» Exercise prompt
Copy each line of the entries beneath that contains the word "Some".

» Records

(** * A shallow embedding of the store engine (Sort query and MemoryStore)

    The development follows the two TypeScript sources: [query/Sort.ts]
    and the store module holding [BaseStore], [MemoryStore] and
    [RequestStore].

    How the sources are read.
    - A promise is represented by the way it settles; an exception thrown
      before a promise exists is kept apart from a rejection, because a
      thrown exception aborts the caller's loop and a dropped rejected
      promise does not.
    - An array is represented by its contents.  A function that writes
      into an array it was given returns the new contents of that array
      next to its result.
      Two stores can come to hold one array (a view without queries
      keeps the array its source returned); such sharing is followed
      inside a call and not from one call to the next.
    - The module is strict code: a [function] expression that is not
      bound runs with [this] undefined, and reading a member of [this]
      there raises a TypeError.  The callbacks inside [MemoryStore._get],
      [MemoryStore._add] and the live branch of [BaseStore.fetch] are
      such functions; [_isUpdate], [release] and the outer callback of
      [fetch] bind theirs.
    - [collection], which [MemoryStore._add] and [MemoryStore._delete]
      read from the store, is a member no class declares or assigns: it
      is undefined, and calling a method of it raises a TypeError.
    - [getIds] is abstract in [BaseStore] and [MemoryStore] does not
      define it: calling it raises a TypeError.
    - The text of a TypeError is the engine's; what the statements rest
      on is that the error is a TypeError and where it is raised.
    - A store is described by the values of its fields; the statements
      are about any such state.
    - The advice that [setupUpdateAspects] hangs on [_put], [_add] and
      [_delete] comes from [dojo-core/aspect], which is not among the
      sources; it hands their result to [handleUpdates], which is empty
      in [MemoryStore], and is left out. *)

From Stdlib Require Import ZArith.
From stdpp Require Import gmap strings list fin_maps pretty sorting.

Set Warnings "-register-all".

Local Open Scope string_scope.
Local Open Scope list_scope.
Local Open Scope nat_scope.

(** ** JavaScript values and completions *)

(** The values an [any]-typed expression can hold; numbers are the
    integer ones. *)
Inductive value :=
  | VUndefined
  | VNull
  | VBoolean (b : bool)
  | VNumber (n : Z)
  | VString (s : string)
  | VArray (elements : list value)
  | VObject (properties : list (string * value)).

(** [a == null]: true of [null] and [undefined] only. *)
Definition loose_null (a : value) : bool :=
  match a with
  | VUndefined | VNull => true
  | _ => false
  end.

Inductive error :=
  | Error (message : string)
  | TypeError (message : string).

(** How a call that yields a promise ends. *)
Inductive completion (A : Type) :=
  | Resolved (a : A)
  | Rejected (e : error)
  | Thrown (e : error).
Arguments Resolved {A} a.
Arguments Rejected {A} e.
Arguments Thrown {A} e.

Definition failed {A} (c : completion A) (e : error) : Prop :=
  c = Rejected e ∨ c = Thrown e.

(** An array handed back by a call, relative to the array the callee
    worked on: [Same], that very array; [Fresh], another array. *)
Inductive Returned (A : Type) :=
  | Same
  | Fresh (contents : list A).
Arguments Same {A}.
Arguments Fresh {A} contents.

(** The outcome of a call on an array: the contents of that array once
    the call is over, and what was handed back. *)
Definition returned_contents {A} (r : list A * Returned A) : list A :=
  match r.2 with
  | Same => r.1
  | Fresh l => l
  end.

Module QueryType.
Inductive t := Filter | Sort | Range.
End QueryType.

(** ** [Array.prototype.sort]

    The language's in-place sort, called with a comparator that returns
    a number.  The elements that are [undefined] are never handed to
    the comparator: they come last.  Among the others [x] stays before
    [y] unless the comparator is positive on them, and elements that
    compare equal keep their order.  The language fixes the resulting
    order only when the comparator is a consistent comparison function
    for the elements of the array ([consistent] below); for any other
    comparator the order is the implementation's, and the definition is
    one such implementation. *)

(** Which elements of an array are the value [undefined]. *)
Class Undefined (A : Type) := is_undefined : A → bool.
* * *
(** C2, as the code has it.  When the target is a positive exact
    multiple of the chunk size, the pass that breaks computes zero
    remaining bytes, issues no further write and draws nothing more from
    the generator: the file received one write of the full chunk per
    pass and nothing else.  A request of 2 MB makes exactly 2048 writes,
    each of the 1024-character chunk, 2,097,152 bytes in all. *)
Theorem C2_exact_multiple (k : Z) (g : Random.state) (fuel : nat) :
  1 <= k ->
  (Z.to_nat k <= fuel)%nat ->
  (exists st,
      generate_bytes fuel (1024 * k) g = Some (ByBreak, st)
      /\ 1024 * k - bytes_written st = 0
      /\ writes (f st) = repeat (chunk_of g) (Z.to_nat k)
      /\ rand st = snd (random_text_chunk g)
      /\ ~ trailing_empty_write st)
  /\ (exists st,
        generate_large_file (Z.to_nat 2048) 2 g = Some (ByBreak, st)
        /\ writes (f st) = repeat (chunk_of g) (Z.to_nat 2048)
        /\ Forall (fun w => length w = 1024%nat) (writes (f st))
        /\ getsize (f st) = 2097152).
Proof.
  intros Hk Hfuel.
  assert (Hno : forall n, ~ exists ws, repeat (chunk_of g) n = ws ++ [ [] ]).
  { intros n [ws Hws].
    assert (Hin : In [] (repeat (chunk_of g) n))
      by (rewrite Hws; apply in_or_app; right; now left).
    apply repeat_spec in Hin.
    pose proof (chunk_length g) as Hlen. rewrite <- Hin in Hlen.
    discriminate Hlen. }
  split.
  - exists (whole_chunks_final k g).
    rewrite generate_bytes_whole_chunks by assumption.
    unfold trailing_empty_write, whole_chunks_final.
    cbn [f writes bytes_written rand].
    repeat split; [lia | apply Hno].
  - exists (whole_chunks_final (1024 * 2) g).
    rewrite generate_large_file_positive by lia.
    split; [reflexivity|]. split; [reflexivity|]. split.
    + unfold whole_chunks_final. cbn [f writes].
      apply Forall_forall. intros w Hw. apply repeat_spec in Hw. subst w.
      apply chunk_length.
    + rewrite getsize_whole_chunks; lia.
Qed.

» Response for this exercise
      generate_bytes fuel (1024 * k) g = Some (ByBreak, st)
        generate_large_file (Z.to_nat 2048) 2 g = Some (ByBreak, st)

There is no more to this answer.